Data for the task Start Marker
Fixpoint hex_number (acc : N) (digits : str) : option N :=
  match digits with
  | [] => Some acc
  | h :: digits' =>
      match hex_value h with
      | Some v => hex_number (16 * acc + v)%N digits'
      | None => None
      end
  end.

(** A backslash followed by one character that stands for one character. *)
Definition simple_escape (e : char) : option char :=
  if N.eqb e 92 then Some 92%N
  else if N.eqb e 39 then Some 39%N
  else if N.eqb e 34 then Some 34%N
  else if N.eqb e 97 then Some 7%N
  else if N.eqb e 98 then Some 8%N
  else if N.eqb e 102 then Some 12%N
  else if N.eqb e 110 then Some 10%N
  else if N.eqb e 114 then Some 13%N
  else if N.eqb e 116 then Some 9%N
  else if N.eqb e 118 then Some 11%N
  else None.

(** A character that may stand for itself inside a one-line literal. *)
Definition literal_char (c : char) : bool :=
  negb (N.eqb c 0) && negb (N.eqb c 10) && negb (N.eqb c 13) && is_scalar c.

Definition cons_text (c : char) (r : option (str * str)) : option (str * str) :=
  match r with
  | Some (text, rest) => Some (c :: text, rest)
  | None => None
  end.

Definition escaped (digits : str) (r : option (str * str)) : option (str * str) :=
  match hex_number 0 digits with
  | Some c => if N.ltb c 0x110000 then cons_text c r else None
  | None => None
  end.

(** The body of a string literal after its opening quote: the text it
    denotes and what follows the closing quote.  After the backslash (92),
    [x] (120), [u] (117) and [U] (85) take two, four and eight hexadecimal
    digits. *)
Fixpoint string_body (quote : char) (s : str) : option (str * str) :=
  match s with
  | [] => None
  | c :: s1 =>
      if N.eqb c quote then Some ([], s1)
      else if N.eqb c 92 then
        match s1 with
        | [] => None
        | e :: s2 =>
            if N.eqb e 120 then
              match s2 with
              | h1 :: h2 :: s3 => escaped [h1; h2] (string_body quote s3)
              | _ => None
              end
            else if N.eqb e 117 then
              match s2 with
              | h1 :: h2 :: h3 :: h4 :: s3 =>
                  escaped [h1; h2; h3; h4] (string_body quote s3)
              | _ => None
              end
            else if N.eqb e 85 then
              match s2 with
              | h1 :: h2 :: h3 :: h4 :: h5 :: h6 :: h7 :: h8 :: s3 =>
                  escaped [h1; h2; h3; h4; h5; h6; h7; h8] (string_body quote s3)
              | _ => None
              end
            else
              match simple_escape e with
              | Some c' => cons_text c' (string_body quote s2)
              | None => None
              end
        end
      else if literal_char c then cons_text c (string_body quote s1)
      else None
  end.

Definition ascii_digit (c : char) : bool := N.leb 48 c && N.leb c 57.

Fixpoint take_digits (s : str) : str * str :=
  match s with
  | c :: s' =>
      if ascii_digit c then
        let (ds, rest) := take_digits s' in (c :: ds, rest)
      else ([], s)
  | [] => ([], [])
  end.

(** The number a run of ASCII digits denotes. *)
Definition add_ascii_digit (acc : N) (c : char) : N := (10 * acc + (c - 48))%N.

Definition decimal_value (ds : str) : N := fold_left add_ascii_digit ds 0%N.

(** A decimal literal: no leading zero, unless every digit is a zero. *)
Definition number_value (ds : str) : option N :=
  match ds with
  | c :: _ :: _ =>
      if N.eqb c 48
      then if forallb (N.eqb 48) ds then Some 0%N else None
      else Some (decimal_value ds)
  | _ => Some (decimal_value ds)
  end.

(** The tokens of a text: spaces (32) are skipped, [{] (123), [}] (125),
    [:] (58) and [,] (44) stand alone, a quote opens a string literal, unless
    it opens a triple-quoted one, and a digit opens a number. *)
Fixpoint tokens (fuel : nat) (s : str) : option (list token) :=
  match fuel with
  | O => None
  | S fuel' =>
      match s with
      | [] => Some []
      | c :: s' =>
          if N.eqb c 32 then tokens fuel' s'
          else if N.eqb c 123 then option_map (cons TLBrace) (tokens fuel' s')
          else if N.eqb c 125 then option_map (cons TRBrace) (tokens fuel' s')
          else if N.eqb c 58 then option_map (cons TColon) (tokens fuel' s')
          else if N.eqb c 44 then option_map (cons TComma) (tokens fuel' s')
          else if N.eqb c 39 || N.eqb c 34 then
            match starts_with [c; c] s' with
            | Some _ => None
            | None =>
                match string_body c s' with
                | Some (text, rest) =>
                    option_map (cons (TString text)) (tokens fuel' rest)
                | None => None
                end
            end
          else if ascii_digit c then
            let (ds, rest) := take_digits s in
            match number_value ds with
            | Some n => option_map (cons (TNumber n)) (tokens fuel' rest)
            | None => None
            end
          else None
      end
  end.

(** The items of a display after its opening brace, added to [acc]. *)
Fixpoint display_items (toks : list token) (acc : dict Z) : option (dict Z) :=
  match toks with
  | [TRBrace] => Some acc
  | TString k :: TColon :: TNumber n :: rest =>
      let acc' := dict_set acc k (Z.of_N n) in
      match rest with
      | [TRBrace] => Some acc'
      | TComma :: rest' => display_items rest' acc'
      | _ => None
      end
  | _ => None
  end.

Definition eval_dict (text : str) : option (dict Z) :=
  match tokens (S (List.length text)) text with
  | Some (TLBrace :: toks) => display_items toks []
  | _ => None
  end.

(** ** The table [strings] (init_db)

    [id TEXT PRIMARY KEY, value TEXT UNIQUE NOT NULL] and seven plain
    columns.  The table is the list of its rows, oldest first. *)

Module Row.
Record t := make {
  id : str;
  value : str;
  length : Z;
  is_palindrome : Z;
  unique_characters : Z;
  word_count : Z;
  sha256_hash : str;
  character_frequency_map : str;
  created_at : str
}.
End Row.

Definition table := list Row.t.

(** [INSERT INTO strings ... VALUES (...)]: [None] is [sqlite3.IntegrityError],
    raised when the primary key or the unique column is already taken.  The
    integers of a row are lengths and counts of a string, which fit SQLite's
    INTEGER. *)
Definition insert (db : table) (r : Row.t) : option table :=
  if existsb (fun x => str_eqb (Row.id x) (Row.id r)
                       || str_eqb (Row.value x) (Row.value r)) db
  then None
  else Some (db ++ [r]).

(** [SELECT * FROM strings WHERE value = ?] *)
Definition select_by_value (db : table) (v : str) : list Row.t :=
  filter (fun x => str_eqb (Row.value x) v) db.

(** [DELETE FROM strings WHERE value = ?]: the table left and [rowcount]. *)
Definition delete_by_value (db : table) (v : str) : table * Z :=
  (filter (fun x => negb (str_eqb (Row.value x) v)) db,
   len (select_by_value db v)).

(** The operator [LIKE] as SQLite evaluates it by default: [%] (37) stands
    for any run of characters, [_] (95) for any one character, and every
    other character of the pattern for itself, where ASCII letters match in
    either case.  SQLite reads both operands as C strings, which end at the
    first NUL.  Patterns are taken to be within SQLite's limit on their
    length. *)
Definition c_text (s : str) : str := take_while (fun c => negb (N.eqb c 0)) s.

Definition like_char (c d : char) : bool := N.eqb (ascii_lower c) (ascii_lower d).

Fixpoint like (pattern : str) : str -> bool :=
  match pattern with
  | [] => fun s => match s with [] => true | _ :: _ => false end
  | c :: pattern' =>
      if N.eqb c 37 then
        fix skip (s : str) : bool :=
          like pattern' s || match s with [] => false | _ :: s' => skip s' end
      else if N.eqb c 95 then
        fun s => match s with [] => false | _ :: s' => like pattern' s' end
      else
        fun s => match s with [] => false | d :: s' => like_char c d && like pattern' s' end
  end.

(** The terms the handlers append to [SELECT * FROM strings WHERE 1=1], each
    with its parameter. *)
Inductive cond :=
| IsPalindromeEq (n : Z)   (* AND is_palindrome = ? *)
| LengthGe (n : Z)         (* AND length >= ? *)
| LengthLe (n : Z)         (* AND length <= ? *)
| WordCountEq (n : Z)      (* AND word_count = ? *)
| ValueLike (pattern : str). (* AND value LIKE ? *)

Definition holds (r : Row.t) (c : cond) : bool :=
  match c with
  | IsPalindromeEq n => Z.eqb (Row.is_palindrome r) n
  | LengthGe n => Z.leb n (Row.length r)
  | LengthLe n => Z.leb (Row.length r) n
  | WordCountEq n => Z.eqb (Row.word_count r) n
  | ValueLike pattern => like (c_text pattern) (c_text (Row.value r))
  end.

(** An [int] parameter must fit SQLite's 64-bit INTEGER. *)
Definition fits_int64 (n : Z) : bool :=
  Z.leb (- 9223372036854775808) n && Z.leb n 9223372036854775807.

Definition bindable (c : cond) : bool :=
  match c with
  | IsPalindromeEq n | LengthGe n | LengthLe n | WordCountEq n => fits_int64 n
  | ValueLike _ => true
  end.

(** [conn.execute(query, params).fetchall()] *)
Definition fetchall (db : table) (query : list cond) : result (list Row.t) :=
  if forallb bindable query
  then Ok (filter (fun r => forallb (holds r) query) db)
  else Raise OverflowError.

(** ** Requests and responses *)

(** The parsed JSON body.  Of a float the handlers observe only whether it
    is zero; an object holds the items of the dict it was parsed to, whose
    keys are distinct. *)
#[local] Set Warnings "-register-all".
Inductive json :=
| JNull
| JBool (b : bool)
| JInt (n : Z)
| JFloat (is_zero : bool)
| JStr (s : str)
| JArr (items : list json)
| JObj (members : list (str * json)).

(** [not data] *)
Definition falsy (data : json) : bool :=
  match data with
  | JNull => true
  | JBool b => negb b
  | JInt n => Z.eqb n 0
  | JFloat is_zero => is_zero
  | JStr s => match s with [] => true | _ => false end
  | JArr items => match items with [] => true | _ => false end
  | JObj members => match members with [] => true | _ => false end
  end.

Definition is_the_str (k : str) (j : json) : bool :=
  match j with
  | JStr s => str_eqb s k
  | _ => false
  end.

(** [data["value"]] when ["value" in data] holds; otherwise [None].  The
    test itself raises on what is neither a dict, a list nor a str, and the
    subscript raises on a list and on a str. *)
Definition value_of (data : json) : result (option json) :=
  match data with
  | JObj members => Ok (dict_find members (u "value"))
  | JArr items =>
      if existsb (is_the_str (u "value")) items then Raise TypeError else Ok None
  | JStr s =>
      if substring_in (u "value") s then Raise TypeError else Ok None
  | _ => Raise TypeError
  end.

Record item := make_item {
  item_id : str;
  item_value : str;
  item_properties : Properties.t;
  item_created_at : str
}.

Inductive body :=
| Empty
| Error (message : string)
| Item (i : item)
| Listing (data : list item) (count : Z) (filters_applied : Filters.t)
| Interpreted (data : list item) (count : Z) (original : str)
    (parsed_filters : Filters.t).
Data for the task End Marker
Problem to solve ->
Print the records verbatim, stopping after the "else if N.eqb e 117 then" line.

Response to the task ->
Fixpoint hex_number (acc : N) (digits : str) : option N :=
  match digits with
  | [] => Some acc
  | h :: digits' =>
      match hex_value h with
      | Some v => hex_number (16 * acc + v)%N digits'
      | None => None
      end
  end.

(** A backslash followed by one character that stands for one character. *)
Definition simple_escape (e : char) : option char :=
  if N.eqb e 92 then Some 92%N
  else if N.eqb e 39 then Some 39%N
  else if N.eqb e 34 then Some 34%N
  else if N.eqb e 97 then Some 7%N
  else if N.eqb e 98 then Some 8%N
  else if N.eqb e 102 then Some 12%N
  else if N.eqb e 110 then Some 10%N
  else if N.eqb e 114 then Some 13%N
  else if N.eqb e 116 then Some 9%N
  else if N.eqb e 118 then Some 11%N
  else None.

(** A character that may stand for itself inside a one-line literal. *)
Definition literal_char (c : char) : bool :=
  negb (N.eqb c 0) && negb (N.eqb c 10) && negb (N.eqb c 13) && is_scalar c.

Definition cons_text (c : char) (r : option (str * str)) : option (str * str) :=
  match r with
  | Some (text, rest) => Some (c :: text, rest)
  | None => None
  end.

Definition escaped (digits : str) (r : option (str * str)) : option (str * str) :=
  match hex_number 0 digits with
  | Some c => if N.ltb c 0x110000 then cons_text c r else None
  | None => None
  end.

(** The body of a string literal after its opening quote: the text it
    denotes and what follows the closing quote.  After the backslash (92),
    [x] (120), [u] (117) and [U] (85) take two, four and eight hexadecimal
    digits. *)
Fixpoint string_body (quote : char) (s : str) : option (str * str) :=
  match s with
  | [] => None
  | c :: s1 =>
      if N.eqb c quote then Some ([], s1)
      else if N.eqb c 92 then
        match s1 with
        | [] => None
        | e :: s2 =>
            if N.eqb e 120 then
              match s2 with
              | h1 :: h2 :: s3 => escaped [h1; h2] (string_body quote s3)
              | _ => None
              end
            else if N.eqb e 117 then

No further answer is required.